_Input data:_
################
(** A first [initialize] that fails between the two keys is never repaired: it leaves the
    signing key set, so every later call returns at once, and the exchange key stays missing
    for the rest of the process: pairing throws although the storage works again. *)
Theorem failed_initialization_sticks env p seed e :
  keyPair p = None → exchangeKeyPair p = None →
  read_fails env ed25519_key = None → storage p !! ed25519_key = Some (_hex seed) → length seed = 32 →
  read_fails env x25519_key = Some e →
  ∃ p1, initialize env p = (inl e, p1) ∧
    ∀ env', publicKey env' p1 = (inr (ed25519_public seed), p1) ∧
            exchangePublicKey env' p1 = (inl (TypeError cast_text), p1).
Proof.
  intros Hk Hx Hr Hs Hl He. exists (set_keyPair seed p). split.
  - unfold initialize, storage_read, unless, look, lift, update, mbind, D_bind. rewrite Hk, Hr, Hs.
    unfold _fromHex. rewrite fromHexOr_hex, Hl. cbn [Nat.eqb]. by rewrite He.
  - intros env'. assert (initialize env' (set_keyPair seed p) = (inr tt, set_keyPair seed p)) as Hi
      by by eapply initialize_known.
    unfold publicKey, exchangePublicKey. rewrite !(bind_value _ _ _ _ _ Hi). split; [done|].
    unfold look, mbind, D_bind. cbn. by rewrite Hx.
Qed.
End Keys.

(** ** The scanner page *)

Section Scanner.
Context `{P : Packages}.

(** What a scan says, if it is a valid code. *)
Definition scanned (code : option DartString) : option PairingPayload :=
  raw ← code; match PairingPayload_fromRaw raw with inr payload => Some payload | inl _ => None end.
################
_Task brief:_
Which lines above run from the one containing "unfold _fromHex. rewrite" to the one containing "unfold publicKey, exchangePublicKey."? Give them again exactly, both ends included.

_Solution to the problem:_
    unfold _fromHex. rewrite fromHexOr_hex, Hl. cbn [Nat.eqb]. by rewrite He.
  - intros env'. assert (initialize env' (set_keyPair seed p) = (inr tt, set_keyPair seed p)) as Hi
      by by eapply initialize_known.
    unfold publicKey, exchangePublicKey. rewrite !(bind_value _ _ _ _ _ Hi). split; [done|].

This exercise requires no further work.